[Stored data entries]

(** * Verification of the chart-rendering engine of benchmark-comment-and-plot-action

    Shallow embedding of the browser script (chart building, key codec, unit
    normalisation, filter interface) and of [addBenchmarkToDataJson] of
    [updateBenchmarkData.ts].

    Modelling conventions:
    - a JavaScript string is the list of its UTF-16 code units ([jsstring]);
    - a JavaScript number read from the JSON data is an integer of magnitude
      below 1e21 (whose [toString] is its plain decimal form) where it is
      printed, and a rational where it is only computed with;
    - a plain JavaScript object is the list of its own properties in
      insertion order; enumeration order (array-index keys first) is applied
      where the code enumerates ([js_order]);
    - a thrown exception is [None]. *)

From Stdlib Require Import List Bool Arith ZArith NArith QArith Lia.
From Stdlib Require Import String Ascii Permutation.
Import ListNotations.
Open Scope N_scope.
Set Warnings "-register-all".

(* ------------------------------------------------------------------ *)
(** ** JavaScript strings *)

Abbreviation jsstring := (list N).

(** Latin-1 literal: each character of a Rocq string is one code unit. *)
Definition js (s : string) : jsstring :=
  map (fun a => N.of_nat (nat_of_ascii a)) (list_ascii_of_string s).

(** Literal in which an apostrophe stands for a double quote (JSON texts). *)
Definition jsq (s : string) : jsstring :=
  map (fun c => if c =? 39 then 34 else c) (js s).

Fixpoint str_eqb (a b : jsstring) : bool :=
  match a, b with
  | [], [] => true
  | x :: a', y :: b' => (x =? y) && str_eqb a' b'
  | _, _ => false
  end.

(** [Array.prototype.join]-style concatenation with a separator. *)
Fixpoint join (sep : jsstring) (l : list jsstring) : jsstring :=
  match l with
  | [] => []
  | [x] => x
  | x :: r => x ++ sep ++ join sep r
  end.

(** Decimal form of an integer: [Number.prototype.toString] for integers of
    magnitude below 1e21. *)
Fixpoint digits_of_pos (fuel : nat) (p : N) (acc : jsstring) : jsstring :=
  match fuel with
  | O => acc
  | S f =>
      let acc' := (48 + p mod 10) :: acc in
      if p <? 10 then acc' else digits_of_pos f (p / 10) acc'
  end.

Definition nat_to_string (n : N) : jsstring :=
  digits_of_pos (S (N.to_nat (N.log2 n))) n [].

(** Number::toString on an integer of magnitude below 1e21 (decimal digits;
    from 1e21 on JavaScript switches to exponent form, so statements that
    print numbers assume [small_numbers]). *)
Definition number_to_string (z : Z) : jsstring :=
  match z with
  | Z.neg p => 45 :: nat_to_string (Npos p)
  | _ => nat_to_string (Z.to_N z)
  end.

(* ------------------------------------------------------------------ *)
(** ** JavaScript values and plain objects *)

Inductive jsval : Type :=
| JUndef
| JNull
| JBool (b : bool)
| JNum (z : Z)
| JStr (s : jsstring)
| JArr (l : list jsval)
| JObj (o : list (jsstring * jsval)).

Abbreviation obj := (list (jsstring * jsval)).

(** The abstract operation ToString (template literals, [String(x)]), on
    values for which it returns ([to_string_ok] below). *)
Fixpoint to_string (v : jsval) : jsstring :=
  match v with
  | JUndef => js "undefined"
  | JNull => js "null"
  | JBool true => js "true"
  | JBool false => js "false"
  | JNum z => number_to_string z
  | JStr s => s
  | JArr l =>
      join (js ",")
        (map (fun x => match x with
                       | JUndef | JNull => []
                       | _ => to_string x
                       end) l)
  | JObj _ => js "[object Object]"
  end.

Definition truthy (v : jsval) : bool :=
  match v with
  | JUndef | JNull => false
  | JBool b => b
  | JNum z => negb (z =? 0)%Z
  | JStr s => match s with [] => false | _ => true end
  | JArr _ | JObj _ => true
  end.

Fixpoint own_get (o : obj) (k : jsstring) : option jsval :=
  match o with
  | [] => None
  | (k', v) :: r => if str_eqb k k' then Some v else own_get r k
  end.

(** Property read [o[k]] of an own property; absent properties read as
    [undefined]. *)
Definition get (o : obj) (k : jsstring) : jsval :=
  match own_get o k with Some v => v | None => JUndef end.

(** Whether ToString of [v] returns rather than throws. A JSON object with an
    own [toString] property holds a non-callable value there, so
    OrdinaryToPrimitive finds no callable [toString] and [valueOf] returns the
    object itself: a TypeError. Objects without one print through
    [Object.prototype.toString]; arrays print their elements through
    [Array.prototype.join]. *)
Fixpoint to_string_ok (v : jsval) : bool :=
  match v with
  | JObj o => match own_get o (js "toString") with Some _ => false | None => true end
  | JArr l => forallb to_string_ok l
  | _ => true
  end.


(** The method call [v.toString()]: a TypeError on [null] and [undefined],
    and on an object with an own (non-callable) [toString] property;
    [Array.prototype.toString] throws when ToString of an element does. *)
Definition call_to_string (v : jsval) : option jsstring :=
  match v with
  | JUndef | JNull => None
  | _ => if to_string_ok v then Some (to_string v) else None
  end.

(** CreateDataProperty: replace the value in place or append. *)
Fixpoint define (o : obj) (k : jsstring) (v : jsval) : obj :=
  match o with
  | [] => [(k, v)]
  | (k', v') :: r =>
      if str_eqb k k' then (k', v) :: r else (k', v') :: define r k v
  end.

(** Assignment [o[k] = v] of a primitive value: for the key [__proto__] the
    inherited accessor ignores a primitive and no own property is created. *)
Definition assign (o : obj) (k : jsstring) (v : jsval) : obj :=
  if str_eqb k (js "__proto__") then o else define o k v.

(** The method call [o.hasOwnProperty(k)]: a TypeError when the object has an
    own (non-function, JSON-valued) property named [hasOwnProperty]. *)
Definition has_own (o : obj) (k : jsstring) : option bool :=
  match own_get o (js "hasOwnProperty") with
  | Some _ => None
  | None => Some (if own_get o k then true else false)
  end.

(* ------------------------------------------------------------------ *)
(** ** JSON text of flat string-valued objects *)

(** Lower-case hexadecimal digit, as produced by [JSON.stringify]. *)
Definition hex_digit (d : N) : N := if d <? 10 then 48 + d else 87 + d.

(** [\uXXXX] escape of a code unit below 0x10000. *)
Definition u_escape (c : N) : jsstring :=
  [92; 117; hex_digit (c / 4096 mod 16); hex_digit (c / 256 mod 16);
   hex_digit (c / 16 mod 16); hex_digit (c mod 16)].

Definition is_high_surrogate (c : N) : bool := (55296 <=? c) && (c <=? 56319).
Definition is_low_surrogate (c : N) : bool := (56320 <=? c) && (c <=? 57343).

(** Body of QuoteJSONString (ES2019 well-formed [JSON.stringify]): the short
    escapes, [\u00XX] for the other control characters, [\uXXXX] for lone
    surrogates, every other code unit (and surrogate pair) verbatim. *)
Fixpoint quote_body (s : jsstring) : jsstring :=
  match s with
  | [] => []
  | c :: r =>
      if c =? 34 then 92 :: 34 :: quote_body r
      else if c =? 92 then 92 :: 92 :: quote_body r
      else if c =? 8 then 92 :: 98 :: quote_body r
      else if c =? 12 then 92 :: 102 :: quote_body r
      else if c =? 10 then 92 :: 110 :: quote_body r
      else if c =? 13 then 92 :: 114 :: quote_body r
      else if c =? 9 then 92 :: 116 :: quote_body r
      else if c <? 32 then u_escape c ++ quote_body r
      else if is_high_surrogate c then
        match r with
        | l :: r' =>
            if is_low_surrogate l then c :: l :: quote_body r'
            else u_escape c ++ quote_body r
        | [] => u_escape c
        end
      else if is_low_surrogate c then u_escape c ++ quote_body r
      else c :: quote_body r
  end.
(** [resetAllData], called when the last device is removed. *)
Definition resetAllData (now : Z) (g : Globals) : Globals :=
  let zero := ofZ 0 in
  let g1 := with_net {| receivedData := zero; sentData := zero; totalData := zero;
                        bandwidth := zero; receivedPackets := zero;
                        sentPackets := zero; currentReceivedBytes := zero;
                        currentSentBytes := zero |} g in
  let g2 := with_rate {| receivedSpeed := zero; sentSpeed := zero;
                         lastReceivedBytes := zero; lastSentBytes := zero;
                         lastTimestamp := ofZ now |} g1 in
  let g3 := with_memory {| memoryTotal := zero; memoryUsed := zero;
                           memoryFree := zero |} g2 in
  with_disk {| diskTotal := zero; diskUsed := zero; diskFree := zero |} g3.

(** The event loop as far as polling goes: the clock, the variables, the
    timeouts pending (with their due times), the next tick of the interval
    when one is set, and the callbacks run so far with their times.  A
    request settles in the turn that makes it. *)
Record Loop := {
  clock : Z;
  state : Globals;
  timeouts : list (Z * Callback);
  interval : option Z;
  log : list (Z * Callback)
}.

Definition POLL_INTERVAL : Z := 2000.

Definition due (now : Z) (ts : list (Z * Callback)) : list (Z * Callback) :=
  map (fun t => (now + fst t, snd t)) ts.

(** [startPolling] *)
Definition startPolling (r : FetchResult) (l : Loop) : Loop :=
  if pollingInterval (state l) then l
  else
    let (g, ts) := fetchMetricsWithRetry r (clock l) (state l) in
    {| clock := clock l;
       state := with_pollingInterval true g;
       timeouts := (timeouts l ++ due (clock l) ts)%list;
       interval := Some (clock l + POLL_INTERVAL);
       log := (log l ++ [(clock l, cbFetchMetricsWithRetry)])%list |}.

(** The pending timeout that is due first (the older one on a tie) and the
    others. *)
Fixpoint earliest (ts : list (Z * Callback))
  : option ((Z * Callback) * list (Z * Callback)) :=
  match ts with
  | [] => None
  | t :: ts' =>
      match earliest ts' with
      | Some (m, others) =>
          if (fst m <? fst t)%Z then Some (m, t :: others) else Some (t, ts')
      | None => Some (t, [])
      end
  end.

Definition runCallback (cb : Callback) (r : FetchResult) (now : Z) (g : Globals)
  : Globals * list (Z * Callback) :=
  match cb with
  | cbTryFetchMetrics => tryFetchMetrics r now g
  | cbFetchMetricsWithRetry => fetchMetricsWithRetry r now g
  end.

Definition fire (at_ : Z) (cb : Callback) (r : FetchResult) (l : Loop)
  (timeouts' : list (Z * Callback)) (interval' : option Z) : Loop :=
  let (g, ts) := runCallback cb r at_ (state l) in
  {| clock := at_;
     state := g;
     timeouts := (timeouts' ++ due at_ ts)%list;
     interval := interval';
     log := (log l ++ [(at_, cb)])%list |}.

EXERCISE GOAL:
Among the lines above, find those that contain the word "values" and copy them.

REPLY:
(** ** JavaScript values and plain objects *)
    values for which it returns ([to_string_ok] below). *)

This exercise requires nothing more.